Tout commence avec la cérémonie d’ouverture du Mondial de Rugby dont les différents tableaux décrivent une France un peu passée voire mythifiée, certes, mais dont l’évocation réjouit le cœur – quoique de manière plutôt nostalgique et mélancolique quand on pense à la triste réalité :
Il n’en fallut pas davantage pour que les médias d’inspiration gauchiste (c’est-à-dire presque tous les médias) ne s’offusquassent d’une telle représentation d’un pays fantasmé et disparu qui, en plus de rappeler éventuellement les heures les plus sombres, occultait toute la diversité et la modernité de notre belle société actuelle (ici Libération) :
Ce tir de barrage choqua même le premier protagoniste de la cérémonie, Jean Dujardin, qui se fendit aussitôt d’un tweet :
Jean Dujardin vient de publier un long texte suite à sa participation à la cérémonie d’ouverture de la Coupe du Monde de Rugby pic.twitter.com/ffiLpAXlQ0
— Jean Dujardin (@FanJeanDujardin) September 14, 2023
Naïf
Transporté par la fougue du moment, Valeurs actuelles titra alors sur la « France rugby », illustrant sa Une des portraits de – Ô infamie – Jean Dujardin et Antoine Dupont.
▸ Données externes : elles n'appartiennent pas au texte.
Definition stored_pool (s : State) (p : Pool) : Prop := ∃ k, pools s !! k = Some p.
Lemma GetPools_elem s p : p ∈ (snd <$> merge_sort key_le (map_to_list (pools s))) ↔ stored_pool s p.
Proof.
  rewrite list_elem_of_fmap. split.
  - intros ([k q] & -> & Hq). rewrite merge_sort_Permutation, elem_of_map_to_list in Hq. by exists k.
  - intros [k Hk]. exists (k, p). split; [done|]. by rewrite merge_sort_Permutation, elem_of_map_to_list.
Qed.

(** A fuzzy match reads the store, and at most takes the symbol of a pool. *)
Lemma fuzzyAssetMatch_reads a s :
  ∃ sym, fuzzyAssetMatch a s = (Ok (set_symbol sym a), s) ∧
    (sym = symbol a ∨ ∃ p, stored_pool s p ∧ sym = symbol (pool_asset p)).
Proof.
  unfold fuzzyAssetMatch, GetPool, GetPools, gets, mbind, M_bind. destruct (negb _).
  - exists (symbol a). split; [cbn; by destruct a|by left].
  - eexists. split; [done|].
    destruct (fuzzy_fold_winner (Assets.GetLayer1Asset a) (snd <$> merge_sort key_le (map_to_list (pools s)))
      (set_pool_asset a NewPool)) as [[-> _]|(Hr & _)]; [by left|].
    right. eexists. split; [by apply GetPools_elem|done].
Qed.
(** What the handlers and the network manager do to the vaults of the store: save
    one, of the type that it had, delete one, and clean up the index. *)
Inductive vault_step (ctx : Ctx) : VaultState → VaultState → Prop :=
  | step_set v s r s' :
      canonical (v_PubKey v) →
      (∀ v', vaults s !! GetKey (v_PubKey v) = Some v' → v_Type v' = v_Type v) →
      SetVault v s = (r, s') → vault_step ctx s s'
  | step_delete pk s r s' : canonical pk → DeleteVault ctx pk s = (r, s') → vault_step ctx s s'
  | step_cleanup s r s' : cleanupAsgardIndex ctx s = (r, s') → vault_step ctx s s'.

Lemma getAsgardIndex_run s : vaults_indexed s → getAsgardIndex s = (Ok (asgardIndex s), s).
Proof.
  intros Hi. unfold getAsgardIndex, gets, lift, mbind, M_bind. rewrite map_outcome_ids; [done|].
  apply list.Forall_forall. intros pk Hpk. by apply (vi_entries _ Hi) in Hpk as [(? & _) _].
Qed.

Lemma IsAsgard_type v v' : v_Type v = v_Type v' → IsAsgard v = IsAsgard v'.
Proof. unfold IsAsgard. by intros ->. Qed.

Lemma SetVault_indexed v s r s' :
  canonical (v_PubKey v) → (∀ v', vaults s !! GetKey (v_PubKey v) = Some v' → v_Type v' = v_Type v) →
  SetVault v s = (r, s') → vaults_indexed s → vaults_indexed s'.
Proof.
  intros Hv Htype Hrun Hi. pose proof Hi as [Hnd Hent Hst].
  set (index := if IsAsgard v then if bool_decide (v_PubKey v ∈ asgardIndex s) then asgardIndex s
                                   else (asgardIndex s ++ [v_PubKey v])%list else asgardIndex s).
  assert (s' = put_vaults (<[GetKey (v_PubKey v) := v]> (vaults s)) (put_asgardIndex index s)) as ->.
  { unfold SetVault, addAsgardIndex in Hrun. subst index. destruct (IsAsgard v).
    - unfold mbind, M_bind in Hrun. rewrite getAsgardIndex_run in Hrun by done.
      destruct (bool_decide _); injection Hrun as _ <-; by destruct s.
    - injection Hrun as _ <-. by destruct s. }
  assert (Hindex : ∀ pk, pk ∈ index ↔ pk ∈ asgardIndex s ∨ (pk = v_PubKey v ∧ IsAsgard v = true)).
  { intros pk. subst index. destruct (IsAsgard v); [case_bool_decide|]; rewrite ?elem_of_app, ?list_elem_of_singleton;
      naive_solver. }
  split.
  - cbn. subst index. destruct (IsAsgard v); [case_bool_decide|]; [done| |done].
    apply list.NoDup_app. split_and!; [done| |apply NoDup_singleton]. intros pk Hpk. rewrite list_elem_of_singleton.
    by intros ->.
  - cbn. intros pk [Hpk|[-> Ha]]%Hindex; [|by split; [|exists v; rewrite lookup_insert_eq]].
    destruct (Hent _ Hpk) as (Hc & w & Hw & Hwpk & Hwa). split; [done|].
    destruct (decide (GetKey pk = GetKey (v_PubKey v))) as [Hk|Hk].
    + exists v. rewrite Hk, lookup_insert_eq. split_and!; [done|by apply canonical_inj|].
      rewrite <- Hwa. apply IsAsgard_type. symmetry. apply Htype. by rewrite <- Hk.
    + exists w. by rewrite lookup_insert_ne.
  - cbn. intros k w. rewrite lookup_insert_Some. intros [[<- <-]|[Hk Hw]].
    + split_and!; [done..|]. intros Ha _. apply Hindex. by right.
    + destruct (Hst _ _ Hw) as (? & ? & Hin). split_and!; [done..|]. intros Ha Hs. apply Hindex. left. by apply Hin.
Qed.
(* ===== verification/Gas.v ===== *)
(** * The gas manager

    src/x/switchly/manager_gas_current.go, with keeper_outbound_fees.go: what an
    outbound costs its receiver, what a transaction may spend on gas, and the
    reimbursement of the gas pools from the reserve at the end of a block. *)

From S2P Require Import Prelude GoStrings CosmosMath Amounts Assets Coins Pools Constants State Halts Positions Fees Txs Nodes Quorum ObservedTx Attest SwapHandler Vaults.
Open Scope Z_scope.

Section Gas.
  Context `{CosmosMath} `{Bank} `{Env} `{!PubKeys}.
Abbreviation V := (M VaultState).

(** The part of the store that the accounts and pools use. *)
Definition at_core {A} (m : K A) : V A := observed (in_core m).

Definition put_gasEvent (v : list GasPool) : VaultState → VaultState :=
  λ s, put_gasMgr (mkGasMgr v (outAssetGas (gasMgr s)) (gasCount (gasMgr s))) s.
Definition put_outAssetGas (v : list (Asset * list Coin)) : VaultState → VaultState :=
  λ s, put_gasMgr (mkGasMgr (gasEvent (gasMgr s)) v (gasCount (gasMgr s))) s.
Definition put_gasCount (v : gmap Asset Z) : VaultState → VaultState :=
  λ s, put_gasMgr (mkGasMgr (gasEvent (gasMgr s)) (outAssetGas (gasMgr s)) v) s.

Definition reset : V () := modify (put_gasMgr (mkGasMgr [] [] ∅)).
Definition Gas_BeginBlock : V () := reset.

(** ** Gas of the block *)

Fixpoint add_out_gas (outAsset : Asset) (gas : list Coin) (l : list (Asset * list Coin))
    : outcome (list (Asset * list Coin)) :=
  match l with
  | [] => Ok [(outAsset, gas)]
  | (a, g) :: r =>
      if negb (Assets.Equals a outAsset) then r' ← add_out_gas outAsset gas r; Ok ((a, g) :: r')
      else g' ← Coins_Add g gas; Ok ((a, g') :: r)
  end.
Definition count_gas (gas : list Coin) (m : gmap Asset Z) : gmap Asset Z :=
  foldr (λ a m, <[a := to_i64 (default 0 (m !! a) + 1)]> m) m (remove_dups (coin_asset <$> gas)).
Definition AddGasAsset (outAsset : Asset) (gas : list Coin) (increaseTxCount : bool) : V () :=
  l ← gets (outAssetGas ∘ gasMgr);
  l ← lift (add_out_gas outAsset gas l);
  _ ← modify (put_outAssetGas l);
  if negb increaseTxCount then mret ()
  else modify (λ s, put_gasCount (count_gas gas (gasCount (gasMgr s))) s).
Definition GetGas : V (list Coin) :=
  l ← gets (outAssetGas ∘ gasMgr);
  lift (fold_left (λ gas '(_, g), gas ← gas; Coins_Add gas g) l (Ok [])).
(* ===== verification/Layers.v ===== *)
(** * Calls on a part of the store

    The store is nested: the state of vaults holds that of the swap queue, which
    holds that of the observations, which holds the core.  A call on an inner part
    inherits the properties it has there. *)

From S2P Require Import Prelude Runs GoStrings CosmosMath Amounts Assets Pools Constants State Txs Halts Fees Nodes ObservedTx Attest SwapHandler Vaults Gas.
Open Scope Z_scope.

Section Layers.
  Context `{CosmosMath} `{Bank} `{Env} `{!PubKeys} `{!SortSlice}.
Abbreviation V := (M VaultState).

Lemma never_in_core {A} (m : K A) : never_errs m → never_errs (in_core m).
Proof. intros Hm s e s'. unfold in_core. destruct (m _) as [r c] eqn:E. intros [= -> _]. by apply Hm in E. Qed.
Lemma never_observed {A} (m : M ObsState A) : never_errs m → never_errs (observed m).
Proof.
  intros Hm s e s'. unfold observed, in_queue, in_obs. destruct (m _) as [r o] eqn:E. intros [= -> _]. by apply Hm in E.
Qed.
Lemma never_at_core {A} (m : K A) : never_errs m → never_errs (at_core m).
Proof. intros Hm. by apply never_observed, never_in_core. Qed.

Lemma only_reads_in_core {A} (m : K A) : only_reads m → only_reads (in_core m).
Proof. intros Hm s. unfold in_core. specialize (Hm (core s)). destruct (m _). cbn in *. subst. by destruct s. Qed.
Lemma only_reads_in_queue {A} (m : M QueueState A) : only_reads m → only_reads (in_queue m).
Proof. intros Hm s. unfold in_queue. specialize (Hm (vs_queue s)). destruct (m _). cbn in *. subst. by destruct s. Qed.
Lemma only_reads_observed {A} (m : M ObsState A) : only_reads m → only_reads (observed m).
Proof.
  intros Hm s. unfold observed, in_queue, in_obs. specialize (Hm (q_obs (vs_queue s))).
  destruct (m _) as [r o]. cbn in *. subst o. by destruct s as [[]].
Qed.
Lemma only_reads_at_core {A} (m : K A) : only_reads m → only_reads (at_core m).
Proof. intros Hm. by apply only_reads_observed, only_reads_in_core. Qed.
Lemma at_core_reads {A} (m : K A) s : only_reads m → at_core m s = (fst (m (the_core s)), s).
Proof. intros Hm. rewrite at_core_run, (Hm (the_core s)). by rewrite with_core_id. Qed.

Lemma uadd_no_err a b e : uadd a b ≠ Err e.
Proof. rewrite uadd_law. unfold in_uint. by destruct (_ && _). Qed.

(** ** Readings of the store *)

Lemma reads_config k : only_reads (GetConfigInt64 k).
Proof. by intros s. Qed.
Lemma reads_pool a : only_reads (GetPool a).
Proof. done. Qed.
Lemma reads_clout a : only_reads (GetSwapperClout a).
Proof. unfold GetSwapperClout. cbv zeta. by destruct (GoStrings.blank a). Qed.
Lemma reads_mimir k : only_reads (GetMimir k).
Proof. done. Qed.
#[local] Hint Resolve reads_config reads_pool reads_mimir only_reads_at_core only_reads_observed only_reads_in_queue : reads.
#[local] Ltac reads := repeat first [solve [eauto with reads]|reads_step].

Lemma reads_halted ctx c : only_reads (or_else (IsGlobalTradingHalted ctx) (IsChainTradingHalted ctx c)).
Proof.
  unfold or_else, IsGlobalTradingHalted, IsChainTradingHalted, IsChainHalted, RagnarokInProgress. reads.
Qed.
Lemma reads_anchors a : only_reads (GetAnchors a).
Proof.
  unfold GetAnchors. destruct (Assets.Equals _ _); [|done]. apply only_reads_bind; [done|intros ps].
  induction ps as [|p ps IH]; cbn [anchors_of]; [done|]. unfold is_anchor. reads.
Qed.
Lemma reads_prices ctx l : only_reads (anchor_prices ctx l).
Proof.
  induction l as [|a l IH]; cbn [anchor_prices]; [done|]. unfold anchor_price.
  repeat first [apply reads_halted|solve [eauto with reads]|reads_step].
Qed.
Lemma reads_dollars ctx : only_reads (DollarsPerSWITCH ctx).
Proof.
  unfold DollarsPerSWITCH, AnchorMedian.
  repeat first [apply reads_anchors|apply reads_prices|solve [eauto with reads]|reads_step].
Qed.
#[local] Hint Resolve reads_dollars : reads.
Lemma reads_native_fee ctx : only_reads (GetOutboundTxFee ctx).
Proof. unfold GetOutboundTxFee, usd_or_switch, usdFeesEnabled, DollarConfigInSWITCH. reads. Qed.
#[local] Hint Resolve reads_native_fee : reads.
Lemma reads_network_fee c : only_reads (GetNetworkFee c).
Proof. by apply only_reads_observed. Qed.
#[local] Hint Resolve reads_network_fee : reads.
Lemma reads_outbound_fee ctx a b : only_reads (Gas.GetAssetOutboundFee ctx a b).
Proof.
  unfold Gas.GetAssetOutboundFee, getSWITCHInAssetValue, chain_fee, min_fee, GetOutboundFeeWithheldSwitch, GetOutboundFeeSpentSwitch.
  reads.
Qed.
Lemma reads_max_gas c : only_reads (Gas.GetMaxGas c).
Proof. unfold Gas.GetMaxGas. reads. Qed.
Lemma reads_gas_rate ctx c : only_reads (Gas.GetGasRate ctx c).
Proof. unfold Gas.GetGasRate. reads. Qed.
Lemma only_reads_active ctx signer : only_reads (isSignedByActiveNodeAccounts ctx [signer]).
Proof.
  unfold isSignedByActiveNodeAccounts. cbn. destruct (bool_decide _); [done|].
  unfold signedByActiveNodeAccount. apply only_reads_bind; [apply only_reads_bind; [done|intros na; done]|intros b s1; by destruct b].
Qed.
Lemma reads_native_tx_fee ctx : only_reads (GetNativeTxFee ctx).
Proof. unfold GetNativeTxFee, usd_or_switch, usdFeesEnabled, DollarConfigInSWITCH. reads. Qed.
Lemma reads_check {S} (e : option error) : only_reads (check e : M S ()).
Proof. by destruct e. Qed.
Lemma reads_vault ctx pk : only_reads (GetVault ctx pk).
Proof. unfold GetVault. reads. Qed.
Lemma reads_asgards ctx : only_reads (GetAsgardVaults ctx).
Proof.
  unfold GetAsgardVaults, getAsgardIndex. apply only_reads_bind; [reads|].
  intros l. induction l as [|pk l IH]; cbn [get_asgards]; [reads|].
  repeat first [apply reads_vault|apply IH|reads_step].
Qed.
#[local] Hint Resolve reads_asgards : reads.
Lemma reads_by_status ctx st : only_reads (GetAsgardVaultsByStatus ctx st).
Proof. unfold GetAsgardVaultsByStatus. reads. Qed.
Lemma reads_name ctx n : only_reads (GetSWITCHName ctx n).
Proof. unfold GetSWITCHName. reads. Qed.
End Layers.

#[export] Hint Resolve reads_clout reads_config reads_pool reads_mimir only_reads_at_core only_reads_observed only_reads_in_queue
  reads_dollars reads_native_fee reads_network_fee reads_outbound_fee reads_max_gas reads_gas_rate reads_name reads_native_tx_fee only_reads_active reads_check reads_vault reads_asgards reads_by_status : reads.
Ltac reads := repeat first [solve [eauto with reads]|reads_step].
Lemma coin_matches_iff tx toi s b s' :
  coin_matches tx toi s = (Ok b, s') → s' = s ∧ (b = true ↔ pays_coin (the_core s) tx toi).
Proof.
  unfold coin_matches, pays_coin. intros Hrun. destruct (Coins_EqualsEx _ [toi_Coin toi]) eqn:Heq.
  { apply ret_ok in Hrun as [-> ->]. split; [done|]. by split; [left|]. }
  run_step Hrun p s1 E. apply at_core_ok in E as (c & [= Hp <-] & ->). rewrite with_core_id in Hrun.
  assert (p = pool_of (the_core s) (coin_asset (toi_Coin toi))) as -> by exact (eq_sym Hp).
  destruct (Pool_IsEmpty _). { apply ret_ok in Hrun as [-> ->]. split; [done|]. split; [done|]. by intros [?|[? _]]. }
  run_step Hrun amt s1 E. apply lift_ok in E as [Hamt ->]. apply ret_ok in Hrun as [-> ->]. split; [done|].
  split; [intros ?; right; split; [done|]; by exists amt|]. intros [?|(_ & v & Hv & Heq')]; [congruence|].
  rewrite Hamt in Hv. by injection Hv as ->.
Qed.

Lemma AddGasAsset_gas a gas inc s u s' : AddGasAsset a gas inc s = (Ok u, s') → only_gas s s'.
Proof.
  unfold AddGasAsset. intros Hrun. run_step Hrun l s1 E. apply gets_ok in E as [-> ->].
  run_step Hrun l' s1 E. apply lift_ok in E as [_ ->]. run_step Hrun v s1 E. apply modify_ok in E as ->.
  destruct inc; cbn in Hrun.
  - apply modify_ok in Hrun as ->. by eexists.
  - apply ret_ok in Hrun as [_ ->]. by eexists.
Qed.
(** ** Witnesses *)

#[local] Existing Instance idle_managers.
#[local] Existing Instance unit_gas.
#[local] Existing Instance idle_swaps.
#[local] Existing Instance idle_withdraw_swaps.
#[local] Existing Instance no_contracts.
#[local] Existing Instance no_follow_ons.
#[local] Existing Instance plain_keys.
#[local] Existing Instance insertion_sort.
#[local] Existing Instance plain_codec.
#[local] Existing Instance no_tokens.
#[local] Existing Instance named_signatures.

(** Every key has one address, and the bytes of a transaction are its hash. *)
Definition one_address : KeyAddresses := {| key_address _ _ := Ok "bc1vault" |}.
#[local] Existing Instance one_address.
Definition hash_payload : TxPayload := {| tx_payload t := Ok (tx_ID (ot_Tx t)) |}.
#[local] Existing Instance hash_payload.
Definition no_other_handlers : OtherHandlers :=
  {| other_Run _ _ _ := throw "not handled"; AddSwapQueueItem _ _ := mret () |}.
#[local] Existing Instance no_other_handlers.

Definition inbound_tx (c : Coin) (memo : string) : ObservedTx :=
  NewObservedTx (mkTx seen_hash BTCChain "bc1from" "bc1vault" [c] [NewCoin BTCAsset 10] memo) 5 "swtcpub1a" 5.
Definition final_voter (t : ObservedTx) : ObservedTxVoter := set_ov_Tx t (NewObservedTxVoter (tx_ID (ot_Tx t)) [t]).
Definition with_vault : VaultState := snd (SetVault btc_vault (with_core named no_vaults)).
Definition swap_tx : ObservedTx := inbound_tx (NewCoin BTCAsset 300) "SWAP:ETH.ETH:0xto".

Definition queued_swap : MsgSwap :=
  mkMsgSwap (ot_Tx swap_tx) ETHAsset "0xto" 0 "" 0 "" "" None false 0 0 "swtc1signer".
Definition swap_memo_read : Memo_ := fst (ParseMemoWithSWITCHNames vault_block named "SWAP:ETH.ETH:0xto").
(* ===== verification/Affiliates.v ===== *)
(** * Affiliate fees

    src/x/switchly/helpers_affiliates.go, with NewSwapMemo and
    willSwapOutputExceedLimitAndFees of helpers.go: the shares of an amount that
    the affiliates of a swap memo get, paid out, gathered for a name that prefers
    another asset, or swapped to SWITCH first. *)

From stdpp Require Import pretty.
From S2P Require Import Prelude Runs GoStrings Sha256 CosmosMath Amounts Assets Coins Pools Constants Names State Txs MemoTypes MemoParser Swap Nodes Quorum ObservedTx Attest Refunds SwapHandler Vaults Gas Layers.
Open Scope Z_scope.

Definition PreferredAssetSwapMemoPrefix : string := "SWITCHLY-PREFERRED-ASSET".

Definition GetAffiliates (m : Memo_) : list string := match m with SwapMemo_ s => Affiliates s | _ => [] end.
Definition GetAffiliatesBasisPoints (m : Memo_) : list Z :=
  match m with SwapMemo_ s => AffiliatesBasisPoints s | _ => [] end.

(** A market swap of a transaction that does not stream. *)
Definition market_swap (tx : Tx) (target : Asset) (destination signer : string) : MsgSwap :=
  mkMsgSwap tx target destination 0 NoAddress 0 "" "" None false 0 0 signer.
Definition set_Destination (destination affiliate : string) (m : MsgSwap) : MsgSwap :=
  mkMsgSwap (sm_Tx m) (TargetAsset m) destination (sm_TradeTarget m) affiliate (sm_AffiliateBasisPoints m)
    (Aggregator m) (AggregatorTargetAddress m) (AggregatorTargetLimit m) (sm_limit m) (StreamQuantity m)
    (StreamInterval m) (sm_Signer m).
Definition set_coin_amount (v : Z) (c : Coin) : Coin := mkCoin (coin_asset c) v (coin_decimals c).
Imaginer que ces tartuffes (ou leur agent marketing en charge de leur personal branding) auraient pu laisser VA prendre en otage leur notoriété sans s’en indigner aussitôt relève au mieux de la naïveté.
Ainsi donc, Jean Dujardin, l’immense acteur d’un Gars une Fille, répondit du tac au tac, encore tout transpirant de peur qu’on pût le prendre pour un patriote un peu trop enthousiaste (publication aussitôt relayée par le zélé macroniste rugbyman Antoine Dupont) :
Pas de récupération, mais à géométrie variable :
D’ailleurs, on retrouvera notre champion dans la liste « des sportifs appell[ant] à voter Macron : "Défendre les valeurs sportives, c’est refuser l’arrivée au pouvoir de l’extrême droite" ». On retrouvera tous ces patriotes du dimanche (seulement pour la coupe ou la médaille, en définitive) dans cet article de France Info.
Stupide
L’histoire aurait pu s’arrêter à cette petite humiliation sans surprise. Cependant le journal Valeurs actuelles préféra répondre. Mais sur un ton pas très extrême droite, celui d’ailleurs qu’on aurait attendu, c’est-à-dire un bras d’honneur bien senti, dans un style panache à la française, une façon d’envoyer bouler ces starlettes qui n’ont aucun courage, et même bien souvent simplement aucune conviction, aucune colonne vertébrale.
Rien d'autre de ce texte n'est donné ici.